Tarcza antyinflacyjna 2.0 dziedziczy w pełni wszystkie słabości swojej poprzedniczki, a największą niewiadomą będzie moment zakończenia jej działania. Gdy to nastąpi, inflacja może przekroczyć 10 proc., chyba że rząd liczy na odwrócenie trendów na rynkach światowych – chodzi o rosnące ceny paliw, nawozów, produktów spożywczych, a także nagłą zmianę polityk innych państw stymulujących popyt na rynku międzynarodowym
- komentuje Mariusz Zielonka, ekspert ekonomiczny Konfederacji Lewiatan.
Tańsze paliwo? Tak, ale spadek cen będzie niewielki
Obniżka VAT-u może przynieść według szacunków analityków Konfederacji Lewiatan spadek ceny paliwa o około 40 gr na litrze. W przypadku cen na stacjach benzynowych większe znaczenie niż interwencja rządu będzie miała cena ropy na rynkach światowych, a ta ponownie przekroczyła 80 dolarów za baryłkę i zbliża się do maksimów z 2021 r.
Tym razem rządzący nie będą mieć tyle szczęścia, jak w przypadku obniżki akcyzy na paliwa, kiedy to spadek cen był odczuwalny jeszcze przed rozpoczęciem działania pierwszej tarczy. Tym samym nie mamy co liczyć na zapowiadane 70-80 gr obniżki na litrze.

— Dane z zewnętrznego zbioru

(* ===== verification/Prelude.v ===== *)
(** * A verification development for gemini-paper-summarizer

    The program, [src/app.py], is a Streamlit script that summarises an
    English paper in Japanese.  It has three parts:
    - [extract_text_from_pdf] (lines 7-17) reads the uploaded PDF with pypdf
      and joins the page texts; any exception becomes an [st.error] and [None];
    - [summarize_text] (lines 19-72) configures the process-wide
      google.generativeai key, builds a fixed Japanese prompt around the text
      (lines 25-66), sends one request to Gemini and returns the reply's text;
      any exception becomes an [st.error] and [None];
    - the script body (lines 76-113), run from the top by Streamlit on every
      interaction: title and sidebar, [st.stop()] when the deployment secret
      has no key, the model selectbox, the uploader, the button, and on a
      click the pipeline extract -> summarize -> render.
    They interact by calls only; the state they share is the page being
    drawn, the genai module's key (a process global written by line 22 and
    read by line 68) and the requests sent to the service.

    ** Files, in dependency order
    - [Prelude] (this file): a state-and-exception monad [StE] with its laws,
      its notation ([ste_scope]) and a setoid equivalence [meq]; Python
      truthiness of strings; string lemmas (prefix, substring, strip,
      occurrence in order); lists updated by index ([set_nth]); shuffles of
      lists ([interleaves], with a [Proper] instance for pointwise equal
      families); the hint databases [app_db] and [run_db] and the shared
      tactics.
    - [Effects]: Python exceptions ([PyExc]: [Exc msg] for an [Exception],
      [StopException] for [st.stop()]), page elements ([Element]), requests,
      the [World] (genai key, page, request log), the monad [M] on it and the
      Streamlit primitives ([st_error], [st_spinner], [st_stop], ...).
    - [Libraries]: pypdf and google.generativeai as classes [PdfLib] and
      [GenAILib]; every theorem holds for every instance.  [generate_content]
      sends with the key the module holds at the time of the call.  Mock
      instances serve the witnesses.
    - [Extractor] (Module [Extractor]): [extract_pages_loop] and
      [extract_text_from_pdf], against the reference [pdf_text].
    - [Prompt] (Module [Prompt]): the template line by line, [build_prompt],
      and the seven section headings.
    - [Summarizer] (Module [Summarizer]): [summarize_text].
    - [App] (Module [App]): the widgets, [run_pipeline] (lines 98-108),
      [app_script] (lines 76-113), Streamlit's runner [run_script], and the
      process as a relation [rerun] with its closure [reachable]; the
      reference behaviour [script_result]/[pipeline_effect].
    - [Race] (Module [Race]): [summarize_text] cut into atomic actions
      ([sum_step]) and interleaved by a schedule ([run_schedule]), for the
      sessions a Streamlit process serves concurrently.
    - [Runs] (Module [Runs]): the deployed app over many reruns:
      [run_sessions] folds [run_script] over the sessions that trigger the
      reruns; no exception reaches the runner, and requests are bounded by
      clicks.
    - [Sessions] (Module [Sessions]): concurrent script runs of several
      browser sessions, each with its own page ([SessionRun]), sharing the
      genai key and the request log ([Shared]).  A run is cut into atomic
      actions ([session_step]): the script up to the call of line 104
      ([script_prefix]), the three actions of [Race.sum_step], and the rest
      ([script_suffix]); Streamlit's runner closes each action ([settle]);
      [run_interleaved] runs the sessions by any schedule.

    ** What is proved
    - Functional behaviour on every branch: [Extractor.extract_text_from_pdf_spec],
      [Summarizer.summarize_text_spec], [App.run_script_correct] (one run
      equals [script_result]), and the scenario theorems of [App] (summary
      shown, extraction failure, API failure, empty text, empty reply).
    - Equivalence: the accumulation loop of lines 11-13 is a fold of
      string append ([Extractor.extract_pages_loop_correct]).
    - Round trip: the document can be read back from the prompt
      ([Prompt.prompt_document_build_prompt]); the headings precede it in
      order ([Prompt.build_prompt_layout]).
    - Invariants over all reruns, by induction on [reachable]: a deployment
      without a key never sends anything and only shows the administrator
      message; every request carries the deployment key.
    - Safety of one run: at most one request, only after a click with a file
      whose text is not empty; the key warning of line 111 is unreachable.
    - Concurrency: two calls with different keys can send under each
      other's key; calls that share one key (the script's case) are safe
      under every schedule.
    - Composition of whole runs ([Sessions]): on one deployment,
      under any schedule, each session is in exactly the state its run
      alone reaches after as many actions, in any process state
      ([interleaved_session_alone], by projecting the interleaved execution
      onto each session under the invariant [run_inv]); every request
      carries the deployment's secret; the requests added to the log are a
      shuffle ([interleaves], this file) of what each session sends alone,
      each session's in its order ([interleaved_requests_shuffle]); a
      schedule giving each session five actions ends every run, with the
      page of [run_script] ([fair_sessions_finish], the liveness result).
    - Bounds: the prompt is the text plus exactly 1518 bytes
      ([Prompt.build_prompt_length]); the process sends at most one request
      per click ([Runs.run_sessions_requests_bounded]).
    - Errors: no exception ever reaches Streamlit's runner
      ([Runs.run_script_no_exception]).

    ** Bounds and fuel
    Nothing here needs fuel: every loop of the program is over a finite list
    (pages, schedules) and is modelled by structural recursion, so every
    definition is total and computes; a whole script run alone ends within
    five actions in [Sessions] (the prefix, the three actions of the call,
    the rest: [Sessions.run_alone_eq]); extra actions of a finished run do
    nothing.  Strings are Rocq byte strings holding the UTF-8 encoding of
    Python's [str] values: the program only joins them and tests them for
    emptiness, which both commute with the encoding; lengths are counted
    in bytes ([Prompt.build_prompt_length]).

    ** Not modelled
    The PDF parser, the Gemini model and the HTTP client (third-party: they
    are interfaces); Streamlit's rendering and browser side (I/O), including
    the uploader's [type="pdf"] filter, which the browser's file picker
    applies; the byte buffer [io.BytesIO(uploaded_file.getvalue())] (it
    passes the bytes through unchanged); the timing of spinners (only their
    start and end on the page).  In [Race] alone the concurrent calls share
    one page; [Sessions] gives every session its own.  The parts of a run
    that only draw on the session's own page (the prefix up to line 104,
    the rest after it) are single actions in [Sessions]: finer cuts there
    touch no shared state and cannot change what another session sees.

    ** Plan for later work
    Every function and every line of the script body is modelled; what is
    left are the libraries' internals, listed above.  Sessions of one
    process never read different secrets (the secret is the
    deployment's); [Race.interleaved_calls_swap_keys] shows what would go
    wrong if they did. *)

From Stdlib Require Import String Ascii List Bool Lia PeanoNat.
From Stdlib Require Import Morphisms RelationClasses Setoid.
Import ListNotations.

Obniżka VAT-u na produkty żywnościowe do 0 proc. to również poważny problem dla przedsiębiorców, którzy muszą w ciągu dwóch tygodni zmienić systemy sprzedażowe, przeprogramować kasy fiskalne, a za pół roku prawdopodobnie odwracać ten proces.
I nie dajmy sobie wmówić, że wysoka inflacja to wina złej Unii Europejskiej. Z tym problemem radzimy sobie najgorzej w regionie i jest to ewidentnie wina polityki fiskalnej naszego rządu. Czy ktoś z Was słyszał w ostatnim czasie o zaciskaniu pasa w administracji? Zamiast tego mamy trwonienie kasy na projekty typu Ostrołęka i zatrudnianie swoich w spółkach skarbu państwo. Teraz zbieramy tego efekty.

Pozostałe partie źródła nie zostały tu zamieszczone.